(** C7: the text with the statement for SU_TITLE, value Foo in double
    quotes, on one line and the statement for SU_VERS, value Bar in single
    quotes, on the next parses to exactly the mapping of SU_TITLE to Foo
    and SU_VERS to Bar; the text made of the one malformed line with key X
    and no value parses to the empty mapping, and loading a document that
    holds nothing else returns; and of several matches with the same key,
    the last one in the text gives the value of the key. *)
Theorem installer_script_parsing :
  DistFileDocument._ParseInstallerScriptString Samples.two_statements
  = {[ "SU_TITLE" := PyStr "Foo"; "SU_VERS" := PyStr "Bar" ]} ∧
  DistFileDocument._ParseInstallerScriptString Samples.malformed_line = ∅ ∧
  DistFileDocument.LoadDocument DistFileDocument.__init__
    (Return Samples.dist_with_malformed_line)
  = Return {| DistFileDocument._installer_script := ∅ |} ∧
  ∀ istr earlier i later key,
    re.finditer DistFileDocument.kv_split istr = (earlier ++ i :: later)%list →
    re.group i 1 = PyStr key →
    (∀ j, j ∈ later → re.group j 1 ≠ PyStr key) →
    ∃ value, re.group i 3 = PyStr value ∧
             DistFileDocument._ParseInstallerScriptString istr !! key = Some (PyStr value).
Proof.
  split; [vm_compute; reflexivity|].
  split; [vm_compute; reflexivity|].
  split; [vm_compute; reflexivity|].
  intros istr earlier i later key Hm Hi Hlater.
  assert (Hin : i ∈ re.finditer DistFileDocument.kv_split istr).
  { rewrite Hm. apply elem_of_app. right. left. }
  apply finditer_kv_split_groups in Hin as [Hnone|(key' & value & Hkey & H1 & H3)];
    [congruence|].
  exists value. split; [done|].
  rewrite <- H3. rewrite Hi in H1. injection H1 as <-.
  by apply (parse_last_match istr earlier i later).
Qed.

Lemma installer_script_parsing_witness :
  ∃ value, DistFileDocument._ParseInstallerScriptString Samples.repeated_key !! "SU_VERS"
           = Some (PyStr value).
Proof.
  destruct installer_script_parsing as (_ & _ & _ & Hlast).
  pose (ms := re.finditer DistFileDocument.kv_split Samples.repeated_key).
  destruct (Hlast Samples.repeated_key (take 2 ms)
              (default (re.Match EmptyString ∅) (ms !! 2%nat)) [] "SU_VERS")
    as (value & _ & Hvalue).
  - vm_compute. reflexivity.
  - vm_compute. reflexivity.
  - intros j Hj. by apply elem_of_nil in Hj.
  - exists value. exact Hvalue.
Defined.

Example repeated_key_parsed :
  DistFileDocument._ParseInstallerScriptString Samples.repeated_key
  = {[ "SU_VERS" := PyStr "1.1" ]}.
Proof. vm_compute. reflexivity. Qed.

--

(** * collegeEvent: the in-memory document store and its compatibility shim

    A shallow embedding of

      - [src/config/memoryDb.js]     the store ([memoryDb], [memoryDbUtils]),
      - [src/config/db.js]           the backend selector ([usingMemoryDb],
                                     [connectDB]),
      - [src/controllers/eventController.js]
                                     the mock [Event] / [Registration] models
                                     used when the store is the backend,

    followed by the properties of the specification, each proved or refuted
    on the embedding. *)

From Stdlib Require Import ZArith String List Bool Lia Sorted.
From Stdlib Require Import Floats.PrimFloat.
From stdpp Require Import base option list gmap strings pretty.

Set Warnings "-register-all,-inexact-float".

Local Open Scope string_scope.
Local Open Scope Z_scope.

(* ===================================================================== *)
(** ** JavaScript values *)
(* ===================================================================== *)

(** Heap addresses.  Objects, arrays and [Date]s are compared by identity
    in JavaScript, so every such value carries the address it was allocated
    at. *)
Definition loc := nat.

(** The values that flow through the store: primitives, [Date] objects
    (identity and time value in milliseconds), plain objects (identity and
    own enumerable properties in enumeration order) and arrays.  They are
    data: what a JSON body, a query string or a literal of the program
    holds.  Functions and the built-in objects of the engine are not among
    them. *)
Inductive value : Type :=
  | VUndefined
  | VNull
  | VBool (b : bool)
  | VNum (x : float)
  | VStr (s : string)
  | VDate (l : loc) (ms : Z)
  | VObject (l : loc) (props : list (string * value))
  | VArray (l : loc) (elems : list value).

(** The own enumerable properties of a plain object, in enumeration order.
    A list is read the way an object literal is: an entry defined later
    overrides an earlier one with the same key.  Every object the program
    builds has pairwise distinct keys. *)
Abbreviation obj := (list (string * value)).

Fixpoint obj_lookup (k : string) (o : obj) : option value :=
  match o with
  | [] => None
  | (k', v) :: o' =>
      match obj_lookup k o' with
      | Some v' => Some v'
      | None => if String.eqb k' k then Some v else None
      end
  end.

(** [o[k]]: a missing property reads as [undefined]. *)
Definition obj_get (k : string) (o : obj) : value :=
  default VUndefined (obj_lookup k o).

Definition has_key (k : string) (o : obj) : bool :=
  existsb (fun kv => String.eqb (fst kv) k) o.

--

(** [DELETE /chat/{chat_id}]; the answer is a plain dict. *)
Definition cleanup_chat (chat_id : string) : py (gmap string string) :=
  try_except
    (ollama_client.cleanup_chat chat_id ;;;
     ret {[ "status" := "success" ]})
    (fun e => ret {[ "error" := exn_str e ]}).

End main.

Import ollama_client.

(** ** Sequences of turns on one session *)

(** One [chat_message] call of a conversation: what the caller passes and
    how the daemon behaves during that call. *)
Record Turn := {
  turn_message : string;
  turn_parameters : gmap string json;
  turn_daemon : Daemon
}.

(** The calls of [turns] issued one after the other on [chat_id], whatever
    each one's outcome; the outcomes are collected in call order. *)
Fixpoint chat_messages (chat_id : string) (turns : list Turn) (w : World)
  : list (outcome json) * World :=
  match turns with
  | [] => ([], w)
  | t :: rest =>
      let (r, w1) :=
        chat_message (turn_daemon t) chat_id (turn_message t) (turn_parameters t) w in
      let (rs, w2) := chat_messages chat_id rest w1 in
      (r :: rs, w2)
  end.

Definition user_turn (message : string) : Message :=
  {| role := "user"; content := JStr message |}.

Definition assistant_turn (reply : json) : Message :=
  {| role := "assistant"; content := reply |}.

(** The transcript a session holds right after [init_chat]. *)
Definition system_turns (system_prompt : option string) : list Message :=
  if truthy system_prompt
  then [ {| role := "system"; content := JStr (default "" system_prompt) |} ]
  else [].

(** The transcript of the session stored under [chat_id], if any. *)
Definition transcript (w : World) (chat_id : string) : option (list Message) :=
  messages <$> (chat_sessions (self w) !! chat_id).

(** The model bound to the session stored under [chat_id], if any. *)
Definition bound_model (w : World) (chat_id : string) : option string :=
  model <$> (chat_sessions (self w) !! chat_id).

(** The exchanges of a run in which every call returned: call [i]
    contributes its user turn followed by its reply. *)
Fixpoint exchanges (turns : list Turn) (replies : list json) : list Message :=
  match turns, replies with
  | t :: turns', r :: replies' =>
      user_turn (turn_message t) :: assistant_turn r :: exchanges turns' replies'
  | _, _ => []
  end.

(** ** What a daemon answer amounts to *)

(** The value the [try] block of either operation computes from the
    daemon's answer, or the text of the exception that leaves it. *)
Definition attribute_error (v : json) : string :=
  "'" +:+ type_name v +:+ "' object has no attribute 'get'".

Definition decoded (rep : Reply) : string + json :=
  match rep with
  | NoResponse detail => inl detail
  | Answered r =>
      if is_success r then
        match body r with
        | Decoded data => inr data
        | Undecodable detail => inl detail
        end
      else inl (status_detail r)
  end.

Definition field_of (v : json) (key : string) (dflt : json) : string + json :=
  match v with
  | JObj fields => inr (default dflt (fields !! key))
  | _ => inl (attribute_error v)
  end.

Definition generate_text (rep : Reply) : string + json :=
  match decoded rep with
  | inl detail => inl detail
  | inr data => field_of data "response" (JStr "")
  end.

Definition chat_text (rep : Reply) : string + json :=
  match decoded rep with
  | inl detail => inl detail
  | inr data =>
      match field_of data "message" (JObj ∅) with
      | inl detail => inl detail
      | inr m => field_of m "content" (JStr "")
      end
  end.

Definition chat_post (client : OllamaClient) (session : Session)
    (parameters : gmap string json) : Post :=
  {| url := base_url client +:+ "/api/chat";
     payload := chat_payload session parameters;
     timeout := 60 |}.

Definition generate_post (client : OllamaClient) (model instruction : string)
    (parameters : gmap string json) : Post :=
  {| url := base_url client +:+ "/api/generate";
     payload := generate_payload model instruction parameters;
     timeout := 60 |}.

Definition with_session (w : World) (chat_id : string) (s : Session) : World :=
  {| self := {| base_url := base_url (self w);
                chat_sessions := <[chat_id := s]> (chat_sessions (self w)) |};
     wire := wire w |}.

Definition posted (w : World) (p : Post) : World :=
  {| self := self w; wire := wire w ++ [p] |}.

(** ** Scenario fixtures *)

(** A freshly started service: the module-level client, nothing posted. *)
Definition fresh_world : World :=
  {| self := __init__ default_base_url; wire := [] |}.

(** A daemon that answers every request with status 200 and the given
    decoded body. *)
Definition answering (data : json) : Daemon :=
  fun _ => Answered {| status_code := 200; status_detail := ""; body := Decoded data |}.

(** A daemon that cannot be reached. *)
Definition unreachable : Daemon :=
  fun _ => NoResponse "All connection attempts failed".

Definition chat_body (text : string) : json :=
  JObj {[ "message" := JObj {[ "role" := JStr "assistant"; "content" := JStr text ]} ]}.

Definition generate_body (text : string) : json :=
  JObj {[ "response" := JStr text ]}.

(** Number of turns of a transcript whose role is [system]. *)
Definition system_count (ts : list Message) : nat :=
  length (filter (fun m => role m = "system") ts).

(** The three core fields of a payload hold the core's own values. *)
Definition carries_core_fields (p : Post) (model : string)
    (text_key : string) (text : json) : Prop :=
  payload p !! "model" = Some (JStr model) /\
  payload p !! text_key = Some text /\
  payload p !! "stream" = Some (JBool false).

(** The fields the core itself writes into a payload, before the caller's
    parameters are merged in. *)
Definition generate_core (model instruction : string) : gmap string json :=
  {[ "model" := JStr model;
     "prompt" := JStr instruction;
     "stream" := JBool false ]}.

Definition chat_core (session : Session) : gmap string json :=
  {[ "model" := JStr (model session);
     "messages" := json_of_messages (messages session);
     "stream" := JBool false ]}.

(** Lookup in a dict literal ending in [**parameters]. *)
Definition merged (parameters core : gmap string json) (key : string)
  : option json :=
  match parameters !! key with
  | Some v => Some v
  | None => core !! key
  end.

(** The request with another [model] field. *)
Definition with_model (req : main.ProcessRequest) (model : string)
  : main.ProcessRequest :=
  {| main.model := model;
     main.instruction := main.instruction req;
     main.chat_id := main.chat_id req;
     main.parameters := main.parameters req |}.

Task instructions:
The expected output is exactly the lines of the listing above between the line holding "(** C7: the" and the line holding "(Return Samples.dist_with_malformed_line)", inclusive.

Task solution:
(** C7: the text with the statement for SU_TITLE, value Foo in double
    quotes, on one line and the statement for SU_VERS, value Bar in single
    quotes, on the next parses to exactly the mapping of SU_TITLE to Foo
    and SU_VERS to Bar; the text made of the one malformed line with key X
    and no value parses to the empty mapping, and loading a document that
    holds nothing else returns; and of several matches with the same key,
    the last one in the text gives the value of the key. *)
Theorem installer_script_parsing :
  DistFileDocument._ParseInstallerScriptString Samples.two_statements
  = {[ "SU_TITLE" := PyStr "Foo"; "SU_VERS" := PyStr "Bar" ]} ∧
  DistFileDocument._ParseInstallerScriptString Samples.malformed_line = ∅ ∧
  DistFileDocument.LoadDocument DistFileDocument.__init__
    (Return Samples.dist_with_malformed_line)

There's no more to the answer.